→ EXERCISE GOAL
Output only the lines below from the one containing "assert (0 < String.length t)%nat" to the one containing "lp_Provider := vendor;", exactly as written, both ends kept.

→ Source records
(* ===== verification/Llm.v ===== *)
(** * LLM providers

    [pkg/core/pkg/llm]: the providers a task manager loads from the API
    server, and which of them a request is sent to.  The vendors' clients and
    the rate limiter are the class [LlmServices]. *)

From S2P Require Export GoDuration Client.
From Stdlib Require Import Ascii.

Local Open Scope string_scope.
Local Open Scope list_scope.
Local Open Scope Z_scope.

(** ** Providers (openai.go, anthropic.go, gemini.go) *)

Inductive Vendor := OpenAI | Anthropic | Gemini.

(** What a provider is made with: the options of its client and the limiter
    (a rate per second and a burst).  No timeout reaches Gemini. *)
Record Provider := {
  pv_vendor : Vendor; pv_apiKey : string; pv_endpoint : string; pv_timeout : option Z;
  pv_limit : f64; pv_burst : Z;
}.

Record ChatRequest := {
  cq_Model : string; cq_System : string; cq_User : string; cq_Temperature : f64; cq_MaxTokens : Z;
}.

(** The answer is the texts of the choices (of the content blocks). *)
Class LlmServices (W : Type) := {
  limiter_wait : Provider -> W -> option string * W;
  chat : Provider -> ChatRequest -> W -> res (list string) * W;
}.

Definition defaultTimeout : Z := 120000000000.

Definition provider_timeout (p : LlmProviderInfo) : Z :=
  match ParseDuration (lp_Timeout p) with Some d => if 0 <? d then d else defaultTimeout | None => defaultTimeout end.
Definition provider_rpm (p : LlmProviderInfo) : Z := if lp_RateLimit p <=? 0 then 60 else lp_RateLimit p.
Definition rpm_limit (rpm : Z) : f64 := f64_div (f64_of_Z rpm) (f64_of_Z 60).

Definition newOpenAIProvider (p : LlmProviderInfo) : Provider := {|
  pv_vendor := OpenAI; pv_apiKey := lp_ApiKey p; pv_endpoint := lp_Endpoint p; pv_timeout := Some (provider_timeout p);
  pv_limit := rpm_limit (provider_rpm p); pv_burst := provider_rpm p |}.
Definition newAnthropicProvider (p : LlmProviderInfo) : Provider := {|
  pv_vendor := Anthropic; pv_apiKey := lp_ApiKey p; pv_endpoint := lp_Endpoint p; pv_timeout := Some (provider_timeout p);
  pv_limit := rpm_limit (provider_rpm p); pv_burst := provider_rpm p |}.
Definition newGeminiProvider (p : LlmProviderInfo) : Provider := {|
  pv_vendor := Gemini; pv_apiKey := lp_ApiKey p; pv_endpoint := lp_Endpoint p; pv_timeout := None;
  pv_limit := rpm_limit (provider_rpm p); pv_burst := provider_rpm p |}.

Definition newProvider (p : LlmProviderInfo) : Provider :=
  if EqualFold (lp_Provider p) "anthropic" then newAnthropicProvider p
  else if EqualFold (lp_Provider p) "gemini" then newGeminiProvider p
  else newOpenAIProvider p.

Section Generate.
Context {W : Type} `{LlmServices W}.

Definition chat_request (systemPrompt userPrompt modelName : string) (temperature : f64) (maxTokens : Z) : ChatRequest :=
  {| cq_Model := modelName; cq_System := systemPrompt; cq_User := userPrompt; cq_Temperature := temperature;
     cq_MaxTokens := if maxTokens <=? 0 then 8192 else maxTokens |}.

Definition OpenAI_Generate (p : Provider) (sys user model : string) (temp : f64) (tok : Z) (w : W) : res string * W :=
  match limiter_wait p w with
  | (Some err, w) => (Err err, w)
  | (None, w) =>
      match chat p (chat_request sys user model temp tok) w with
      | (Err err, w) => (Err ("openai: " +:+ err), w)
      | (Ok [], w) => (Err "openai: no choices in response", w)
      | (Ok (c :: _), w) => (Ok c, w)
      end
  end.

Definition Anthropic_Generate (p : Provider) (sys user model : string) (temp : f64) (tok : Z) (w : W) : res string * W :=
  match limiter_wait p w with
  | (Some err, w) => (Err err, w)
  | (None, w) =>
      match chat p (chat_request sys user model temp tok) w with
      | (Err err, w) => (Err ("anthropic: " +:+ err), w)
      | (Ok [], w) => (Err "anthropic: empty response", w)
      | (Ok (c :: _), w) => (Ok c, w)
      end
  end.

Definition Gemini_Generate (p : Provider) (w : W) : res string * W :=
  match limiter_wait p w with
  | (Some err, w) => (Err err, w)
  | (None, w) => (Err "gemini: not yet implemented", w)
  end.

(** [ILlmProvider.Generate] *)
Definition provider_Generate (p : Provider) (sys user model : string) (temp : f64) (tok : Z) (w : W) : res string * W :=
  match pv_vendor p with
  | OpenAI => OpenAI_Generate p sys user model temp tok w
  | Anthropic => Anthropic_Generate p sys user model temp tok w
  | Gemini => Gemini_Generate p w
  end.
End Generate.

(** ** The manager (llm.go) *)

Abbreviation providers_map := (gmap string Provider).

(** What [registerDB] makes of a record before the provider is made. *)
Definition db_credentials (p : LlmProviderInfo) : LlmProviderInfo :=
  let key := if String.eqb (lp_ApiKey p) ""
             then match mget "apikey" (lp_Credentials p) with Some (VStr vs) => vs | _ => lp_ApiKey p end
             else lp_ApiKey p in
  let timeout := if (0 <? lp_TimeoutMs p) && String.eqb (lp_Timeout p) ""
                 then Itoa (lp_TimeoutMs p) +:+ "ms" else lp_Timeout p in
  {| lp_base := lp_base p; lp_Provider := lp_Provider p; lp_Enabled := lp_Enabled p; lp_Status := lp_Status p;
     lp_Timeout := timeout; lp_TimeoutMs := lp_TimeoutMs p; lp_Endpoint := lp_Endpoint p;
     lp_Credentials := lp_Credentials p; lp_Proxy := lp_Proxy p; lp_RateLimit := lp_RateLimit p;
     lp_DefaultModel := lp_DefaultModel p; lp_Models := lp_Models p; lp_ApiKey := key; lp_Labels := lp_Labels p |}.

Definition lp_ID (p : LlmProviderInfo) : string := b_ID (lp_base p).

Definition registerDB (p : LlmProviderInfo) (providers : providers_map) : providers_map :=
  let pc := newProvider (db_credentials p) in
  let providers := <[lp_ID p := pc]> providers in
  if negb (String.eqb (lp_Provider p) "") && negb (String.eqb (lp_Provider p) (lp_ID p))
  then <[lp_Provider p := pc]> providers else providers.

Definition usable (p : LlmProviderInfo) : bool := String.eqb (lp_Status p) "ACTIVE" && negb (String.eqb (lp_ID p) "").

(** The records that are loaded, in their order. *)
Definition load_providers (l : list LlmProviderInfo) : providers_map :=
  fold_left (fun providers p => if usable p then registerDB p providers else providers) l ∅.

(** [loader] is the outcome of [ListProviders], when there is a loader. *)
Definition NewLlmProviderManager (loader : option (res (list LlmProviderInfo))) : providers_map :=
  match loader with Some (Ok dbProviders) => load_providers dbProviders | _ => ∅ end.

(** The first provider, in the order of the range, whose name begins the
    text; its model is what follows a slash. *)
Definition begins (providerModel id : string) : bool :=
  (String.length id <? String.length providerModel)%nat && String.eqb (stake (String.length id) providerModel) id.

Definition model_after (providerModel id : string) : string :=
  if (String.length id + 1 <? String.length providerModel)%nat
     && match String.get (String.length id) providerModel with Some c => Ascii.eqb c "/" | None => false end
  then sdrop (String.length id + 1) providerModel else providerModel.

Definition resolveProvider `{RangeOrder} (providerModel : string) (providers : providers_map) : string * string :=
  match List.find (fun kv => begins providerModel kv.1) (range_of providers) with
  | Some (id, _) => (id, model_after providerModel id)
  | None => ("default", providerModel)
  end.

Definition Manager_Generate `{RangeOrder} {W} `{LlmServices W} (providers : providers_map)
    (sys user providerModel : string) (temp : f64) (tok : Z) (w : W) : res string * W :=
  let (providerID, modelName) := resolveProvider providerModel providers in
  match providers !! providerID with
  | None => (Err ("llm provider not found: " +:+ providerID), w)
  | Some pc => provider_Generate pc sys user modelName temp tok w
  end.

(** ** Which record a name stands for *)

(** A record is reached under its identifier and under its provider's name;
    the last one loaded has the name. *)
Definition claims (k : string) (p : LlmProviderInfo) : bool :=
  usable p && (String.eqb (lp_ID p) k || negb (String.eqb (lp_Provider p) "") && String.eqb (lp_Provider p) k).
Definition last_claim (l : list LlmProviderInfo) (k : string) : option LlmProviderInfo := List.find (claims k) (rev l).

Lemma registerDB_lookup p providers k : usable p = true ->
  registerDB p providers !! k = if claims k p then Some (newProvider (db_credentials p)) else providers !! k.
Proof.
  intros Hu. unfold registerDB, claims. rewrite Hu. cbn [andb].
  destruct (String.eqb_spec (lp_Provider p) ""), (String.eqb_spec (lp_Provider p) (lp_ID p)),
    (String.eqb_spec (lp_ID p) k), (String.eqb_spec (lp_Provider p) k); cbn [negb andb orb]; subst;
    rewrite ?lookup_insert_eq; rewrite ?lookup_insert_ne by congruence; rewrite ?lookup_insert_eq; try done; congruence.
Qed.

Lemma load_providers_lookup l k : load_providers l !! k = (fun p => newProvider (db_credentials p)) <$> last_claim l k.
Proof.
  unfold last_claim. rewrite <- (rev_involutive l) at 1. unfold load_providers. rewrite <- fold_left_rev_right, rev_involutive.
  induction (rev l) as [|p r IH]; cbn [fold_right List.find]; [by rewrite lookup_empty|].
  destruct (usable p) eqn:Hu; [rewrite registerDB_lookup by done; by destruct (claims k p)|].
  unfold claims at 1. by rewrite Hu.
Qed.

Lemma claims_name k p : claims k p = true -> lp_ID p = k \/ lp_Provider p = k /\ lp_Provider p <> "".
Proof.
  unfold claims. intros [_ H]%andb_true_iff. apply orb_true_iff in H as [H%String.eqb_eq|H]; [by left|right].
  apply andb_true_iff in H as [H1 H2%String.eqb_eq]. split; [done|]. by destruct (String.eqb_spec (lp_Provider p) "").
Qed.

Lemma begins_append id t : t <> "" -> begins (id +:+ t) id = true.
Proof.
  intros Ht. unfold begins. rewrite stake_append, String.eqb_refl, length_append.
  assert (0 < String.length t)%nat by (destruct t; [done|cbn; lia]). rewrite andb_true_r. apply Nat.ltb_lt. lia.
Qed.

Lemma get_append id t : String.get (String.length id) (id +:+ t) = String.get 0 t.
Proof. induction id as [|c id IH]; [done|exact IH]. Qed.

Lemma model_after_slash id m : m <> "" -> model_after (id +:+ "/" +:+ m) id = m.
Proof.
  intros Hm. assert (0 < String.length m)%nat by (destruct m; [done|cbn; lia]).
  assert (El : (String.length id + 1)%nat = String.length (id +:+ "/")) by (by rewrite length_append).
  unfold model_after. rewrite get_append. change (String.get 0 ("/" +:+ m)) with (Some "/"%char). cbv iota.
  change (Ascii.eqb "/" "/") with true. rewrite El, <- append_assoc, (length_append (id +:+ "/")), andb_true_r, sdrop_append.
  by destruct (Nat.ltb_spec (String.length (id +:+ "/")) (String.length (id +:+ "/") + String.length m)); [|lia].
Qed.

Lemma resolve_only `{RangeOrder} id t providers :
  t <> "" -> providers !! id <> None ->
  (forall k, providers !! k <> None -> begins (id +:+ t) k = true -> k = id) ->
  resolveProvider (id +:+ t) providers = (id, model_after (id +:+ t) id).
Proof.
  intros Ht Hid Honly. unfold resolveProvider. destruct (List.find _ _) as [[k p]|] eqn:E.
  - apply find_some in E as [Hin Hb]. apply list_elem_of_In, range_of_elem in Hin. cbn in Hb.
    by rewrite (Honly k) by (rewrite ?Hin; done).
  - destruct (providers !! id) as [p|] eqn:Ep; [|done].
    apply range_of_elem, list_elem_of_In in Ep. pose proof (find_none _ _ E _ Ep) as Hn. cbn in Hn.
    by rewrite begins_append in Hn.
Qed.


(** ** Concrete inputs, and what does not hold *)

Section Examples.
Definition llm_record (id vendor key : string) (ms : Z) : LlmProviderInfo :=
  {| lp_base := {| b_ID := id; b_Description := ""; b_Namespace := "a"; b_Status := "ACTIVE"; b_CreatedAt := 0;
                   b_CreatedBy := ""; b_UpdatedAt := 0; b_UpdatedBy := ""; b_DelFlag := false |};
     lp_Provider := vendor; lp_Enabled := true; lp_Status := "ACTIVE"; lp_Timeout := ""; lp_TimeoutMs := ms;
     lp_Endpoint := ""; lp_Credentials := []; lp_Proxy := ""; lp_RateLimit := 0; lp_DefaultModel := ""; lp_Models := [];
     lp_ApiKey := key; lp_Labels := None |}.

(** Services that answer with the key and the model that were used. *)
#[local] Instance echo_services : LlmServices unit := {
  limiter_wait := fun _ w => (None, w);
  chat := fun p q w => (Ok [pv_apiKey p +:+ ":" +:+ cq_Model q], w);
}.
Definition two_records : list LlmProviderInfo := [llm_record "p1" "openai" "k1" 5000; llm_record "claude" "anthropic" "k2" 0].

End Examples.

(** A record as the table keeps it: its time limit is read from the number of
    milliseconds, or is the default when that is no duration; the rate that
    was asked for is not a column, so it is 60 requests a minute for all. *)
Lemma stored_provider_limits p : in_i64 (lp_TimeoutMs p) = true ->
  let q := db_credentials (lp_columns p) in
  provider_timeout q = (if (0 <? lp_TimeoutMs p) && (lp_TimeoutMs p <=? max_ms) then lp_TimeoutMs p * 1000000 else defaultTimeout) /\
  provider_rpm q = 60.
Proof.
  intros Hz. cbv zeta. split; [|done]. unfold provider_timeout, db_credentials, lp_columns. cbn [lp_Timeout lp_TimeoutMs].
  destruct (Z.ltb_spec 0 (lp_TimeoutMs p)) as [Hp|_]; cbn [andb String.eqb]; [|done]. rewrite ParseDuration_ms by done.
  destruct (Z.leb_spec (lp_TimeoutMs p) max_ms); [|done]. by destruct (Z.ltb_spec 0 (lp_TimeoutMs p * 1000000)); [|lia].
Qed.

(** A name that begins another takes its requests in some orders of the
    range: the provider, and the model it is asked for, change from one run
    to the next. *)
Definition reverse_order : RangeOrder.
Proof. refine {| range_of := fun A m => rev (map_to_list m) |}. intros. symmetry. by rewrite <- Permutation_rev. Defined.

Lemma name_prefix_ambiguous :
  let providers := load_providers [llm_record "openai" "" "k1" 0; llm_record "openai-eu" "" "k2" 0] in
  let a := @resolveProvider canonical_order "openai-eu/gpt" providers in
  let b := @resolveProvider reverse_order "openai-eu/gpt" providers in
  a <> b /\ (a = ("openai", "openai-eu/gpt") \/ b = ("openai", "openai-eu/gpt")).
Proof. vm_compute. split; [discriminate|]. first [left; reflexivity | right; reflexivity]. Qed.

(** A provider asked for by its bare name is not found: the text has to go on. *)
Lemma bare_name_not_resolved `{RangeOrder} :
  resolveProvider "openai" (load_providers [llm_record "openai" "" "k" 0]) = ("default", "openai").
Proof.
  unfold resolveProvider. destruct (List.find _ _) as [[k p]|] eqn:E; [|done].
  apply find_some in E as [Hin Hb]. apply list_elem_of_In, range_of_elem in Hin. cbn [fst] in Hb.
  rewrite load_providers_lookup in Hin. unfold last_claim in Hin. cbn [rev app List.find] in Hin.
  destruct (claims k _) eqn:Ec; [|done]. apply claims_name in Ec as [<-|[<- He]]; [done|by destruct He].
Qed.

→ RESPONSE BELOW
  assert (0 < String.length t)%nat by (destruct t; [done|cbn; lia]). rewrite andb_true_r. apply Nat.ltb_lt. lia.
Qed.

Lemma get_append id t : String.get (String.length id) (id +:+ t) = String.get 0 t.
Proof. induction id as [|c id IH]; [done|exact IH]. Qed.

Lemma model_after_slash id m : m <> "" -> model_after (id +:+ "/" +:+ m) id = m.
Proof.
  intros Hm. assert (0 < String.length m)%nat by (destruct m; [done|cbn; lia]).
  assert (El : (String.length id + 1)%nat = String.length (id +:+ "/")) by (by rewrite length_append).
  unfold model_after. rewrite get_append. change (String.get 0 ("/" +:+ m)) with (Some "/"%char). cbv iota.
  change (Ascii.eqb "/" "/") with true. rewrite El, <- append_assoc, (length_append (id +:+ "/")), andb_true_r, sdrop_append.
  by destruct (Nat.ltb_spec (String.length (id +:+ "/")) (String.length (id +:+ "/") + String.length m)); [|lia].
Qed.

Lemma resolve_only `{RangeOrder} id t providers :
  t <> "" -> providers !! id <> None ->
  (forall k, providers !! k <> None -> begins (id +:+ t) k = true -> k = id) ->
  resolveProvider (id +:+ t) providers = (id, model_after (id +:+ t) id).
Proof.
  intros Ht Hid Honly. unfold resolveProvider. destruct (List.find _ _) as [[k p]|] eqn:E.
  - apply find_some in E as [Hin Hb]. apply list_elem_of_In, range_of_elem in Hin. cbn in Hb.
    by rewrite (Honly k) by (rewrite ?Hin; done).
  - destruct (providers !! id) as [p|] eqn:Ep; [|done].
    apply range_of_elem, list_elem_of_In in Ep. pose proof (find_none _ _ E _ Ep) as Hn. cbn in Hn.
    by rewrite begins_append in Hn.
Qed.


(** ** Concrete inputs, and what does not hold *)

Section Examples.
Definition llm_record (id vendor key : string) (ms : Z) : LlmProviderInfo :=
  {| lp_base := {| b_ID := id; b_Description := ""; b_Namespace := "a"; b_Status := "ACTIVE"; b_CreatedAt := 0;
                   b_CreatedBy := ""; b_UpdatedAt := 0; b_UpdatedBy := ""; b_DelFlag := false |};
     lp_Provider := vendor; lp_Enabled := true; lp_Status := "ACTIVE"; lp_Timeout := ""; lp_TimeoutMs := ms;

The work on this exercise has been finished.